> [Aim of the task] Below are the records; output them exactly from the first line through the line with "usart [] []", stopping there.

[Dataset entries]
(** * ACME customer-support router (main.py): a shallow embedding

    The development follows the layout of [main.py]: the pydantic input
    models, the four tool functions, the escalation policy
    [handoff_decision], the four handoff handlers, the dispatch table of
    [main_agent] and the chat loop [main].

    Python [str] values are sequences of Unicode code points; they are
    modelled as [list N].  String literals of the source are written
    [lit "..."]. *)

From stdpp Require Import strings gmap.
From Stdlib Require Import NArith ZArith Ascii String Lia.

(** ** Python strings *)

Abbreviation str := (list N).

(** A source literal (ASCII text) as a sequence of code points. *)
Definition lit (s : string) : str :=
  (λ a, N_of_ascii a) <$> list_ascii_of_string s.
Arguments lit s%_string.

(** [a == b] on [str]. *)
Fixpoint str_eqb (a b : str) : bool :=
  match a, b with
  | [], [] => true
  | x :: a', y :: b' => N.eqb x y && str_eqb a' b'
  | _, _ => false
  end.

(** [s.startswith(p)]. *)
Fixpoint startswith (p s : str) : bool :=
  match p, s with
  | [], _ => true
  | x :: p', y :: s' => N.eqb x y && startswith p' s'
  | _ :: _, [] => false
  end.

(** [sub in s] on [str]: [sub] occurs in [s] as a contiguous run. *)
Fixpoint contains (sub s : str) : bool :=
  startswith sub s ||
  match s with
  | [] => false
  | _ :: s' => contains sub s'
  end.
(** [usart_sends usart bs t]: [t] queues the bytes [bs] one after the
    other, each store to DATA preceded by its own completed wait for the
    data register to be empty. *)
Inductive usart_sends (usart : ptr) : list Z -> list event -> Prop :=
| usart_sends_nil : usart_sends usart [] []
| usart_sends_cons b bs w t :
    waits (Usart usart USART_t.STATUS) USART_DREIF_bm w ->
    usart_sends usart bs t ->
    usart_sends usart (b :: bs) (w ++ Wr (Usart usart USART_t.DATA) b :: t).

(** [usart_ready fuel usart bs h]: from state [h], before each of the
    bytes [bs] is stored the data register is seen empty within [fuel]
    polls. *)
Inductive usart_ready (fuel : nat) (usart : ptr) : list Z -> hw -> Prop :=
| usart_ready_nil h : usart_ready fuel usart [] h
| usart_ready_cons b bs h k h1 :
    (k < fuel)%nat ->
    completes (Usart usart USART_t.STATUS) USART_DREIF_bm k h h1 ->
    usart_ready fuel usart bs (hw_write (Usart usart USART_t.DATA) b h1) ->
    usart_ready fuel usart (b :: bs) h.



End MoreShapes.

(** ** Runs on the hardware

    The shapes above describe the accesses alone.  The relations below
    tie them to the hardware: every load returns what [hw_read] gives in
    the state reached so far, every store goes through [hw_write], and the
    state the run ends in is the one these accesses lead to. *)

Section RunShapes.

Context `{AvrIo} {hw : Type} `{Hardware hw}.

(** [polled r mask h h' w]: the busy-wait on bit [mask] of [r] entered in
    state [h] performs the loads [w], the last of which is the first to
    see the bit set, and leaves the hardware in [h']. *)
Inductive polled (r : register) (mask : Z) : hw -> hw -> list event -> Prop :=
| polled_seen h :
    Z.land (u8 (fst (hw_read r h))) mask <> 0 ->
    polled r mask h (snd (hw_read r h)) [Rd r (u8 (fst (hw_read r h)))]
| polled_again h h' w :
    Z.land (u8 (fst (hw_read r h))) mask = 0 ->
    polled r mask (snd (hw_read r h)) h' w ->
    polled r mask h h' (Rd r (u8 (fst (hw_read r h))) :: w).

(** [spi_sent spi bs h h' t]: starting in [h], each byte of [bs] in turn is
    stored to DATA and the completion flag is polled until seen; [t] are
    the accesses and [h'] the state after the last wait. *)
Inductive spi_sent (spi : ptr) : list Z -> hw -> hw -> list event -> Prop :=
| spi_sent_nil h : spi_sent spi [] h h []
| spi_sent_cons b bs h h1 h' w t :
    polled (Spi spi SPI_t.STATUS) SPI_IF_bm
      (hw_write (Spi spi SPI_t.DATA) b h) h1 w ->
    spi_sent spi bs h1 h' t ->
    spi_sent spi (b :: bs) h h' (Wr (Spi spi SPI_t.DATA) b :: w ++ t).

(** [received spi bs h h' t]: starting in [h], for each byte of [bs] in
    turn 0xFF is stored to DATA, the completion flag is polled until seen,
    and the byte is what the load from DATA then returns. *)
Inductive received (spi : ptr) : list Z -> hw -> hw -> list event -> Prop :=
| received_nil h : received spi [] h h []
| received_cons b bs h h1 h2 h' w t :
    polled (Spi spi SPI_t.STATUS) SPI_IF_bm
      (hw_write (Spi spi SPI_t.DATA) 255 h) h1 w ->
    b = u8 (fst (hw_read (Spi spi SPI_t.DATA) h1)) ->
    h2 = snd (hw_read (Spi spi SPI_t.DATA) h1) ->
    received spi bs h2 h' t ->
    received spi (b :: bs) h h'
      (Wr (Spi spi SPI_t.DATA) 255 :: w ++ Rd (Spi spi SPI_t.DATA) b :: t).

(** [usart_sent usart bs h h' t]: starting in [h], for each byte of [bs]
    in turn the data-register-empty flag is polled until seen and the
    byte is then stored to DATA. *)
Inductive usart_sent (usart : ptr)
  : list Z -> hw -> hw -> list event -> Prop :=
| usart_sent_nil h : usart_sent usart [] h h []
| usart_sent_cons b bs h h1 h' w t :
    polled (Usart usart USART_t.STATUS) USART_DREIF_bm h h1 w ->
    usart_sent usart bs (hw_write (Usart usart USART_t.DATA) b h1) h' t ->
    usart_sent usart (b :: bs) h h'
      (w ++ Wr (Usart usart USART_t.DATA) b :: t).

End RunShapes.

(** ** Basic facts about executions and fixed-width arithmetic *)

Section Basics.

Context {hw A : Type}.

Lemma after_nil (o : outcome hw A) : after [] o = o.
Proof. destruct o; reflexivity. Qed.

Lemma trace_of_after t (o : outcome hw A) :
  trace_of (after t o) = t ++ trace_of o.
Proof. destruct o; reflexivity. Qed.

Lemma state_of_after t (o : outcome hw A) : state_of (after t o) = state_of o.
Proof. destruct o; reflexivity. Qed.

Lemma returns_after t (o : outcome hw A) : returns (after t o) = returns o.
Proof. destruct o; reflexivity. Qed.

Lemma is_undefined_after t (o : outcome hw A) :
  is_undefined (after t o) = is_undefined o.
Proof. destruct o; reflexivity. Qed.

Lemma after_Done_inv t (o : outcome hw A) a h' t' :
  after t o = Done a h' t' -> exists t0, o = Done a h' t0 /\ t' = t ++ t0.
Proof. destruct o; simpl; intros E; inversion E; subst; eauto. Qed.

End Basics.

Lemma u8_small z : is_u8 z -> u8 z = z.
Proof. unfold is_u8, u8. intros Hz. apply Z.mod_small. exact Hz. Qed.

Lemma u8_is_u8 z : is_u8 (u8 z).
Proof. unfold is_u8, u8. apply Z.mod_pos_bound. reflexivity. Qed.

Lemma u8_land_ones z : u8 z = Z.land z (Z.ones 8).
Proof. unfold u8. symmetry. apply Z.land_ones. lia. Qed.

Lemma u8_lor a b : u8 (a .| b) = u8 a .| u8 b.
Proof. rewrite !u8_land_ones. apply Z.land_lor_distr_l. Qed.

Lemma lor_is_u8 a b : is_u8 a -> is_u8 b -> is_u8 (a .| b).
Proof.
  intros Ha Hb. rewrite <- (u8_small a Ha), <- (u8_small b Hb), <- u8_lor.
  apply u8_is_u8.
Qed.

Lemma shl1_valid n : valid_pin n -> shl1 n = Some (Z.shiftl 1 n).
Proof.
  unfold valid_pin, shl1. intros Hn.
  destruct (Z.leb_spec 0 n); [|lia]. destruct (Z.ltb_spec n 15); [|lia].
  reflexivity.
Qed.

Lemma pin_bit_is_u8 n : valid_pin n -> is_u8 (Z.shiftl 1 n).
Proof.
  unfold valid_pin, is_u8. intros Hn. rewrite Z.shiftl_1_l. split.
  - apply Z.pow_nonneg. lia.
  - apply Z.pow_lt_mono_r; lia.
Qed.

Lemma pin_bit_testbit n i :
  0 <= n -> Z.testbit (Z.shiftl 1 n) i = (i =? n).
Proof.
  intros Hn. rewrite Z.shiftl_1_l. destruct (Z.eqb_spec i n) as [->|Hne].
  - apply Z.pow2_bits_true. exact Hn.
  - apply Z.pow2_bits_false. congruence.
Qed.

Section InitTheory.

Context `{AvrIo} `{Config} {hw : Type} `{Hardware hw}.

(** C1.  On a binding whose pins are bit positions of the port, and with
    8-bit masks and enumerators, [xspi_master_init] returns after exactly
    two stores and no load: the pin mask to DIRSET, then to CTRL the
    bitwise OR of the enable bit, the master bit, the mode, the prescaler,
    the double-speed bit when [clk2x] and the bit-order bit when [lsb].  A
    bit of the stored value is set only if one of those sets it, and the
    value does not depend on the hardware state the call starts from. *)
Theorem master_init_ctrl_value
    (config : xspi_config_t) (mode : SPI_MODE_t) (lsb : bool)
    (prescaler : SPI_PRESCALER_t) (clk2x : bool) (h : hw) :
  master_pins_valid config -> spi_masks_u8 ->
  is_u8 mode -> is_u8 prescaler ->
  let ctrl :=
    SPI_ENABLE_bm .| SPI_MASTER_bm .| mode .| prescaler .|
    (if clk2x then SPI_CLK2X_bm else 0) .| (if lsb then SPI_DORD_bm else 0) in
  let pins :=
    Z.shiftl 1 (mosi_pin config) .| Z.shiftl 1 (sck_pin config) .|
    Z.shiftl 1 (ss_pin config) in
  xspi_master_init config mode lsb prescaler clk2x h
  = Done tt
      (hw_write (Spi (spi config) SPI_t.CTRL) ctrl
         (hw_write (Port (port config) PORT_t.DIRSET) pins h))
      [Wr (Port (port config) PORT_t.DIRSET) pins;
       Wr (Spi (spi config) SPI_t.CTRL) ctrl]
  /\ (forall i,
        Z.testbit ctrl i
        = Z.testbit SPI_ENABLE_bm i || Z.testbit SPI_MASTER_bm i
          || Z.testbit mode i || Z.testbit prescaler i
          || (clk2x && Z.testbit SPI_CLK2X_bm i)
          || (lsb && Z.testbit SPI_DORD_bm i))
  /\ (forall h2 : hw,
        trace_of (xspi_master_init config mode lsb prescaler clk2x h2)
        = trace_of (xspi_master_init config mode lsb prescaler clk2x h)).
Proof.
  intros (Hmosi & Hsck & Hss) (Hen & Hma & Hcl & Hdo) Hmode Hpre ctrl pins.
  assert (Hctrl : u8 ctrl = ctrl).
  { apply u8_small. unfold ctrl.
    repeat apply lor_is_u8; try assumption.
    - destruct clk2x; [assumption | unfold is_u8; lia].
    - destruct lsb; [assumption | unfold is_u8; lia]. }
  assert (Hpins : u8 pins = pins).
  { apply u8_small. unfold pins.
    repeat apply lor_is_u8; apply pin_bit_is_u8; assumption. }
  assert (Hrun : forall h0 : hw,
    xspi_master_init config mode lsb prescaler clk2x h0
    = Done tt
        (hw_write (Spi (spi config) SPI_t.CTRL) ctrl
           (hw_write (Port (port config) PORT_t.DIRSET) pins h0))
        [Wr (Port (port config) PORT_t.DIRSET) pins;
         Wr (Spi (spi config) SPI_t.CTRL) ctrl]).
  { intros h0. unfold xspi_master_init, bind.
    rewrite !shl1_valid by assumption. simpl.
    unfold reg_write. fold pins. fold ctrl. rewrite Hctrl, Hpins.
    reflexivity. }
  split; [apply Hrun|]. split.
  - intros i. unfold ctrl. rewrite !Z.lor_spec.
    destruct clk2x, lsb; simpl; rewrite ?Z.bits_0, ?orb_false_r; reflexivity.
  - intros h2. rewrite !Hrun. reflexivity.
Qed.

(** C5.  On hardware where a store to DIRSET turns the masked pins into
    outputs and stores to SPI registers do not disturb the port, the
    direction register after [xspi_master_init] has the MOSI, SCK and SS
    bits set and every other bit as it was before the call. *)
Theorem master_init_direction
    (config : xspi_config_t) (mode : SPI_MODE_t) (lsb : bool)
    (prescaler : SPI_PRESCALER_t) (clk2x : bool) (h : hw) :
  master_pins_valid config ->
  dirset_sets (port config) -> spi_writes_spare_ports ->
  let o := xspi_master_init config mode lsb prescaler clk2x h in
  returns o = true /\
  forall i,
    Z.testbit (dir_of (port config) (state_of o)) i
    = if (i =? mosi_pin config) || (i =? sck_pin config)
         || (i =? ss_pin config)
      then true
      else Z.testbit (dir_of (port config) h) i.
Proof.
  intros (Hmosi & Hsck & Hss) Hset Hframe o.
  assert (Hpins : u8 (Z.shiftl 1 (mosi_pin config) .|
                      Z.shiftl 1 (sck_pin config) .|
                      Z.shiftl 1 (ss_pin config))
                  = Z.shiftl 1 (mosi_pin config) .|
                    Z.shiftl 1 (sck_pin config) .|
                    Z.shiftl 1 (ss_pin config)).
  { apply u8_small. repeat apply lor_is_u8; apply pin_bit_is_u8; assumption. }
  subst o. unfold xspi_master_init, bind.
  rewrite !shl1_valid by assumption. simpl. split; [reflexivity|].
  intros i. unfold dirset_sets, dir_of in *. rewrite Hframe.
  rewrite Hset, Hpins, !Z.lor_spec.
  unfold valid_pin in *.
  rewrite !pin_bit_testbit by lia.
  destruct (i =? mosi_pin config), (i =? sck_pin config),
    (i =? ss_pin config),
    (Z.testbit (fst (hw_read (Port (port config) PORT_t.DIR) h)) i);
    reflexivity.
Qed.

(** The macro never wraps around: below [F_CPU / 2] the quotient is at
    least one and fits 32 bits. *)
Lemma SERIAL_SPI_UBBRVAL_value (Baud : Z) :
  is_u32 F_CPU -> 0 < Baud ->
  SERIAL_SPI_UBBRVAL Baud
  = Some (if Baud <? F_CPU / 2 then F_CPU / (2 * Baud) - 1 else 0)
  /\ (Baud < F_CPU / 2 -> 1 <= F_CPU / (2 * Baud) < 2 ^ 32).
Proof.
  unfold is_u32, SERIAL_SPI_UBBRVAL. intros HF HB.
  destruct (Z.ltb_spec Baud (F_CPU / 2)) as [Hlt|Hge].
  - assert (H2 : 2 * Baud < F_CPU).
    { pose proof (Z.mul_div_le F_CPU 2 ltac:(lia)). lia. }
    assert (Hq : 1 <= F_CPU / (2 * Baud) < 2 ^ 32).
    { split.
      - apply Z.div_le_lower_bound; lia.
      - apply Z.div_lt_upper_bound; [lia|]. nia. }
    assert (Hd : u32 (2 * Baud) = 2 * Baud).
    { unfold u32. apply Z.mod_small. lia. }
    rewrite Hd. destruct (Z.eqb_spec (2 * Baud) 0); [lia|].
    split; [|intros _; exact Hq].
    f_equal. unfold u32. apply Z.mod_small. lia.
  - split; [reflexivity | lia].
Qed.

> [Result]
(** * ACME customer-support router (main.py): a shallow embedding

    The development follows the layout of [main.py]: the pydantic input
    models, the four tool functions, the escalation policy
    [handoff_decision], the four handoff handlers, the dispatch table of
    [main_agent] and the chat loop [main].

    Python [str] values are sequences of Unicode code points; they are
    modelled as [list N].  String literals of the source are written
    [lit "..."]. *)

From stdpp Require Import strings gmap.
From Stdlib Require Import NArith ZArith Ascii String Lia.

(** ** Python strings *)

Abbreviation str := (list N).

(** A source literal (ASCII text) as a sequence of code points. *)
Definition lit (s : string) : str :=
  (λ a, N_of_ascii a) <$> list_ascii_of_string s.
Arguments lit s%_string.

(** [a == b] on [str]. *)
Fixpoint str_eqb (a b : str) : bool :=
  match a, b with
  | [], [] => true
  | x :: a', y :: b' => N.eqb x y && str_eqb a' b'
  | _, _ => false
  end.

(** [s.startswith(p)]. *)
Fixpoint startswith (p s : str) : bool :=
  match p, s with
  | [], _ => true
  | x :: p', y :: s' => N.eqb x y && startswith p' s'
  | _ :: _, [] => false
  end.

(** [sub in s] on [str]: [sub] occurs in [s] as a contiguous run. *)
Fixpoint contains (sub s : str) : bool :=
  startswith sub s ||
  match s with
  | [] => false
  | _ :: s' => contains sub s'
  end.
(** [usart_sends usart bs t]: [t] queues the bytes [bs] one after the
    other, each store to DATA preceded by its own completed wait for the
    data register to be empty. *)
Inductive usart_sends (usart : ptr) : list Z -> list event -> Prop :=
| usart_sends_nil : usart_sends usart [] []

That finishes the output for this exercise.